With respect to Member States of the European Economic Area that have transposed European Directive 2003/71/EC of the European Parliament and European Council (as amended, in particular by Directive 2010/73/EU to the extent that the said Directive has been transposed into each Member State of the European Economic Area) (the “Prospectus Directive”), no action has been taken or will be taken to permit a public offering of the securities referred to in this press release which would require the publication of a prospectus in any Member State.
This press release and the information it contains is not an offer to subscribe for or sell, nor the solicitation of an offer to subscribe for or buy, shares of Nanobiotix in the United States or any other jurisdiction where restrictions may apply. Securities may not be offered or sold in the United States absent registration or an exemption from registration under the US Securities Act of 1933, as amended. Nanobiotix does not intend to register securities or conduct a public offering in the United States, or in any other jurisdiction.
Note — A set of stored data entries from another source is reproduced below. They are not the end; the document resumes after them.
(** The code for a field that was found; [value] is its word decoded, [data]
    where its data is.  [None] is [return -1]. *)
Definition decode_field (ud : U) (f : field) (m : list Z) (value data : Z) : outcome (U * bool) :=
  let args := at_field f (Z.land (f_type f) (Z.lnot SPROTO_TARRAY)) in
  if value <? 0 then
    if negb (Z.land (f_type f) SPROTO_TARRAY =? 0) then
      '(ud, r) ← decode_array ud args m data;
      Ok (ud, r =? 0)
    else if f_type f =? SPROTO_TINTEGER then
      sz ← todword m data;
      if sz =? 4 then
        v ← todword m (data + SIZEOF_LENGTH);
        '(ud, _) ← cb ud (with_value args (Some (to_le 8 (expand64 v))) 8 0);
        Ok (ud, true)
      else if negb (sz =? 8) then Ok (ud, false)
      else
        low ← todword m (data + SIZEOF_LENGTH);
        hi ← todword m (data + SIZEOF_LENGTH + 4);
        '(ud, _) ← cb ud (with_value args (Some (to_le 8 (Z.lor low (Z.shiftl hi 32)))) 8 0);
        Ok (ud, true)
    else if (f_type f =? SPROTO_TSTRING) || (f_type f =? SPROTO_TSTRUCT) then
      sz ← todword m data;
      '(ud, r) ← cb ud (with_value args (Some (drop (Z.to_nat (data + SIZEOF_LENGTH)) m)) (i32 sz) 0);
      Ok (ud, r =? 0)
    else Ok (ud, false)
  else if negb (f_type f =? SPROTO_TINTEGER) && negb (f_type f =? SPROTO_TBOOLEAN) then Ok (ud, false)
  else
    '(ud, _) ← cb ud (with_value args (Some (to_le 8 value)) 8 0);
    Ok (ud, true).

(** The locals of [sproto_decode] in its loop. *)
Record decoding := { de_ud : U; de_data : Z; de_size : Z; de_tag : Z }.

Definition decode_step (st : sproto_type) (m : list Z) (stream i : Z) (s : decoding) : outcome (decoding + U) :=
  value ← toword m (stream + i * SIZEOF_FIELD);
  let tag := de_tag s + 1 in
  if Z.odd value then Ok (inl {| de_ud := de_ud s; de_data := de_data s; de_size := de_size s; de_tag := tag + value / 2 |})
  else
    let value := value / 2 - 1 in
    let currentdata := de_data s in
    next ← (if value <? 0 then
              if de_size s <? SIZEOF_LENGTH then Ok None
              else
                sz ← todword m (de_data s);
                let d := u32 (sz + SIZEOF_LENGTH) in
                if u32 (de_size s) <? d then Ok None
                else Ok (Some (de_data s + d, i32 (u32 (de_size s) - d)))
            else Ok (Some (de_data s, de_size s)));
    match next with
    | None => Ok (inr (de_ud s))
    | Some (datastream, size) =>
        f ← findtag st tag;
        match f with
        | None => Ok (inl {| de_ud := de_ud s; de_data := datastream; de_size := size; de_tag := tag |})
        | Some f =>
            '(ud, ok) ← decode_field (de_ud s) f m value currentdata;
            if (ok : bool) then Ok (inl {| de_ud := ud; de_data := datastream; de_size := size; de_tag := tag |})
            else Ok (inr ud)
        end
    end.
This distribution of this press release may be subject to legal or regulatory restrictions in certain jurisdictions. Any person who comes into possession of this press release must inform him or herself of and comply with any such restrictions.
This press release has not been independently verified and no representation or warranty, express or implied, is made or given by or on behalf of any of Jefferies International Limited (“Jefferies”), Cowen (“Cowen”), Société de bourse Gilbert Dupont S.N.C. (“Gilbert Dupont”) or any of their respective parent or subsidiary undertakings, or the subsidiary undertakings of any such parent undertakings, or any of such person’s respective directors, officers, employees, agents, affiliates or advisers, as to, and no reliance should be placed on, the accuracy, completeness or fairness of the information or opinions contained in this press release and no responsibility or liability is assumed by any such persons for any such information or opinions or for any errors or omissions. All information presented or contained in this press release is subject to verification, correction, completion and change without notice.
Jefferies, Cowen and Gilbert Dupont are acting exclusively for the Company and no one else in connection with the Offering and will not regard any other person (whether or not a recipient of this press release) as their client in relation to the Offering and will not be responsible to anyone other than the Company for providing the protections afforded to their client nor for providing advice in relation to the proposed offering. Jefferies is authorised and regulated by the Financial Conduct Authority in the United Kingdom.